England vs Australia | Friday 06 September | Headingley, Leeds | 11:15
With an almost barren international cricket calendar for the next month or so, the ODI series between rivals England and Australia will be forced to centre stage, despite it being clear that all the English care for at present is retaining the Ashes in Australia later in the year. Zimbabwe also take on Pakistan at home, but with the series previously poised to suffer a boycott and Zimbabwe’s subsequent loss of their top bowlers to unpaid salaries, there is little chance of the hosts overturning the visitors. So the focus will remain in England, with a drawn T20 series last week intensifying the need for fifty-over triumph.
As previously stated, England’s priority is going to Australia and retaining the Ashes. The upcoming five-match ODI series holds little importance in the grand scheme of things for the English, which is evident in the players they have chosen to rest, albeit deservedly so. Notable Ashes omissions include captain Alastair Cook, bowling kingpin James Anderson, in form stroke-player Ian Bell, wily finger spinner Graeme Swann and, well, Stuart Broad. England have chosen to retain Kevin Pietersen following his injury layoff and he will provide much needed experience in the top order. In Cook’s absence, Eoin Morgan will captain the side and will travel to Dublin to lead against his former nation in a warm-up fixture, but he will not followed by KP, Root or Trott. England will likely use this fixture against Ireland as an opportunity to blood a new set of youngsters. Against Australia, it looks likely that Carberry will make his debut in an opener’s role, with Joe Root accompanying him. Steven Finn is set to lead an inexperienced attack and James Tredwell will fill the spin role. It’s a bits and pieces side, but one good enough to click on the day.

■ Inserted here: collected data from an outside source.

Lemma plainErr_collectValues vs gs names values : plainErr (collectValues rnd vs gs names values).
Proof using.
  revert values. induction names as [|name names IH]; intros values; simpl; [eauto with plain|].
  apply plainErr_bind; [|intros [] _; eauto with plain].
  assert (∀ m f, (∀ m, plainErr (f m)) → plainErr (onLevel m f)) as Hl.
  { intros [m|] f Hf; simpl; eauto with plain. }
  assert (∀ f, (∀ m, plainErr (f m)) → plainErr (X := valuePair + option Calculus)
    (db ← onLevel (DB vs) f; tbl ← onLevel (Table vs) f; Ok (inl (mkPair db tbl)))) as Hb.
  { intros f Hf. apply plainErr_bind; [by apply Hl|]. intros ? _.
    apply plainErr_bind; [by apply Hl|]. intros ? _. apply plainErr_Ok. }
  unfold variableValues. destruct (getRange _) as [[b|] [e|]].
  - apply Hb. intros m. apply (plainErr_ranges m b e).
  - apply Hb. intros m. apply (plainErr_ranges m b b).
  - apply Hb. intros m. apply (plainErr_ranges m e e).
  - destruct (bool_decide _); apply plainErr_Ok.
Qed.

Lemma AND_plainErr first others : plainErr (opAND first others).
Proof using BL Hplain.
  unfold calculusOperator_AND. apply plainErr_bind.
  { generalize (∅ : groups). induction (first :: others) as [|x xs IH]; intros gs; simpl; [apply plainErr_Ok|].
    apply plainErr_bind; [|auto]. destruct x as [x|]; simpl; [|apply plainErr_Ok].
    destruct (calc_c x); auto with plain. }
  intros gs _. destruct (searchVShard vt gs) as [vs|] eqn:Evs; [|by intros e [= <-]].
  destruct (searchVShard_Some gs vs Evs) as [Hvs _].
  apply plainErr_bind; [apply plainErr_collectValues|]. intros [values|ret] _; [|apply plainErr_Ok].
  assert (∀ m lvl, m = DB vs ∨ m = Table vs → plainErr (levelIndexes m values lvl)) as Hl.
  { intros [m|] lvl Hm; simpl; [|apply plainErr_Ok]. apply plainErr_mapM. intros next _.
    apply plainErr_bind; [apply plainErr_mapM; intros; apply plainErr_Ok|]. intros args _.
    apply (Hplain vs). split; [done|]. destruct Hm as [-> | ->]; auto. }
  apply plainErr_bind.
  { intros e. pose proof (Hl (DB vs) vp_db ltac:(auto)) as H1. pose proof (Hl (Table vs) vp_tbl ltac:(auto)) as H2.
    destruct (levelIndexes (DB vs) _ _), (levelIndexes (Table vs) _ _); simpl; try done;
      intros [= <-]; try destruct dbFirst; auto. }
  intros ix _. rewrite CartesianProduct_product.
  destruct (addExisting_spec (topology vt) (product [ix.1; ix.2]) NewShards ∅ represents_new)
    as (sd & X & -> & _).
  { apply Forall_forall. intros xy Hxy%product_elem. by apply Forall2_length in Hxy. }
  simpl. case_match; apply plainErr_Ok.
Qed.

Lemma OR_plainErr xs sd X : represents sd X → plainErr (or_operands rnd dbFirst vt xs sd).
Proof using BL Hplain.
  revert sd X. induction xs as [|[x|] xs IH]; intros sd X HX; simpl; try apply plainErr_Ok.
  assert (∀ s, ∃ sd' X', Each union_visit s sd = Ok sd' ∧ represents sd' X') as He.
  { intros [s|]; simpl; [|eauto]. destruct (ascend_union (bt_items s) sd X HX) as (? & ? & ?). eauto. }
  unfold or_operand. apply plainErr_bind.
  - apply plainErr_bind; [destruct (calc_c x); [apply AND_plainErr|apply plainErr_Ok]|].
    intros [y|] _; [|apply plainErr_Panic]. destruct (calc_s y) as [s|]; [|apply plainErr_Ok].
    destruct (He (Some s)) as (? & ? & -> & _). apply plainErr_Ok.
  - intros sd' H. apply bind_Ok_inv in H as (y & _ & H). destruct y as [y|]; [|done].
    destruct (calc_s y) as [s|]; [|injection H as <-; eauto].
    destruct (He (Some s)) as (sd1 & X1 & E & HX1). rewrite E in H. injection H as <-. eauto.
Qed.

There are also a few changes in the Australian dressing room, although one feels that the decisions made were far more difficult. While England are taking a relaxed and experimental approach to this series, the Australians will be desperate to win it and have something to take back home before both sides do the Ashes dance all over again. David Warner has been axed, coach Darren Lehmann citing a lack of ODI form as the catalyst. While he is correct that Warner has had a torrid time in the fifty-over game of late, his form towards the end of the Ashes series and during the T20s showed improvement. Nevertheless, in his absence, Shane Watson has been earmarked to open, leaving a space at three. Shaun Marsh seems most likely to fill the gap. Mitchell Starc will also return to Australia with soreness in his lower back and a thigh injury to Steven Smith has ruled him out. Smith showed tremendous promise and improvement during the Ashes series and will be missed.
Although the wicket at Headingley is generally known as one that will assist the seamers, especially with some cloud cover, the dry nature of the English pitches over the summer puts this in question. England have a decent record here in ODIs, but Australia have barely played limited overs cricket at the ground over the years. Their last win came back in 1981. At this stage, the weather looks clear.
BEST: Top Australian Batsman, George Bailey 6/1
Admittedly, Bailey has not been in the best of form over the two T20 fixtures. However, he already averages almost 44.00 in ODIs in his short career and has probably been the most consistent performer for Australia in the format over the last year. At 6/1, he’s definitely worth a small wager.
VERDICT: Australia 8/10
It has been a long time since Australia have won at this ground in an ODI, but something tells me that they have what it takes this time around. On paper, their side looks better than England and I feel it may take a couple of games for hosts to gel as a new unit. Back the Aussies here.